→ Working data:
Definition onhandshake (request : request) (path : string)
    (headers : list (string * string)) : M unit :=
  spaces ← get_spaces;
  match spaces !! path with
  | Some space =>
      if Space.is_full space then
        log ERROR space_is_full;;
        raise (HTTPError "400 Bad Request - Space Full")
      else ret ()
  | None => ret ()
  end.

Definition onopen (request : request) : M unit :=
  spaces ← get_spaces;
  space ← match spaces !! path request with
          | Some space => ret space
          | None => new_space (path request)
          end;
  let space := Space.add space request in
  store (path request) space;;
  for_each (Space.pending space)
    (λ '(ignore, data), send_message request (dumps (notify data)));;
  store (path request) (Space.set_pending space []).

Definition onclose (request : request) : M unit :=
  spaces ← get_spaces;
  match spaces !! path request with
  | Some space =>
      let other := Space.get_other space request in
      let space := Space.remove space request in
      store (path request) space;;
      space ← match other with
              | Some other =>
                  let space := Space.remove space other in
                  store (path request) space;;
                  close other;;
                  ret space
              | None => ret space
              end;
      if Space.is_empty space then del (path request) else ret ()
  | None => ret ()
  end.

Definition onmessage (request : request) (message : string) : M unit :=
  log DEBUG (onmessage_record request message);;
  data ← json_loads message;
  method ← getitem data "method";
  is_get ← (if str_eq method "GET"
            then resource ← getitem data "resource";
                 ret (str_eq resource "/peerconnection")
            else ret false);
  if is_get : bool then
    msg_id ← (if contains data "msg_id"
              then v ← getitem data "msg_id"; ret (Some v)
              else ret None);
    send_message request (dumps (JObj (response msg_id)))
  else
    method ← getitem data "method";
    if str_eq method "NOTIFY" then
      spaces ← get_spaces;
      space ← match spaces !! path request with
              | Some space => ret space
              | None => new_space (path request)
              end;
      match Space.get_other space request with
      | Some other =>
          try_pass (payload ← getitem data "data";
                    send_message other (dumps (notify payload)))
      | None =>
          payload ← getitem data "data";
          store (path request)
                (Space.set_pending space (Space.pending space ++ [(request, payload)]))
      end
    else ret ().

(** The trace of a flush of the queue [q] to [r] in which every write goes
    through, and the condition on the transport for that, the flush
    starting after the history [h]. *)
Definition flushed (r : request) (q : list (request * json)) : list event :=
  map (λ '(ignore, data), SendMessage r (dumps (notify data)) None) q.

Definition takes (h : list event) (r : request) (q : list (request * json)) : Prop :=
  ∀ i x, q !! i = Some x →
    socket (h ++ flushed r (take i q)) r (dumps (notify x.2)) = None.
(** * MeetingSessionConfiguration: a shallow embedding and its properties

    The development follows [src/meetingsession/MeetingSessionConfiguration.ts]:
    the recursive key normalisation [toLowerCasePropertyNames], the conversion
    [convertMapToObject], and the constructor that reads the normalised
    responses into the configuration record.

    - A raw response is what [for (const key in jsonObject)] sees: the own
      enumerable properties of a plain object, in enumeration order, hence an
      association list.  The order matters, because [Map.prototype.set]
      overwrites.
    - The [Map] that normalisation builds, and the plain object it is
      converted to, are only ever read by key, so both are finite maps.
    - A property read that faults ([undefined.audiohosturl]) is an abrupt
      completion; the constructor lives in a small error monad. *)

From Stdlib Require Import ZArith Ascii String List.
From stdpp Require Import gmap strings list fin_maps.

Set Warnings "-register-all".
Local Open Scope string_scope.

(** ** Strings *)

Module Str.

(** [String.prototype.toLowerCase], on the ASCII letters: a string is a
    sequence of bytes, and a byte outside [A-Z] is left as it is.  Every
    property name the constructor reads is ASCII.  On a key with a character
    outside ASCII the case mapping of the platform is that of Unicode, which
    this definition does not describe; the statements that depend on which
    name a key of a response lower-cases to are stated for responses whose
    keys are ASCII ([asciiKeys]). *)
Definition lowerChar (c : ascii) : ascii :=
  let n := nat_of_ascii c in
  if (65 <=? n)%nat && (n <=? 90)%nat then ascii_of_nat (n + 32) else c.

→ Your assignment:
The answer should consist only of the number of lines above in which "flushed" appears.

→ Solution for this exercise:
2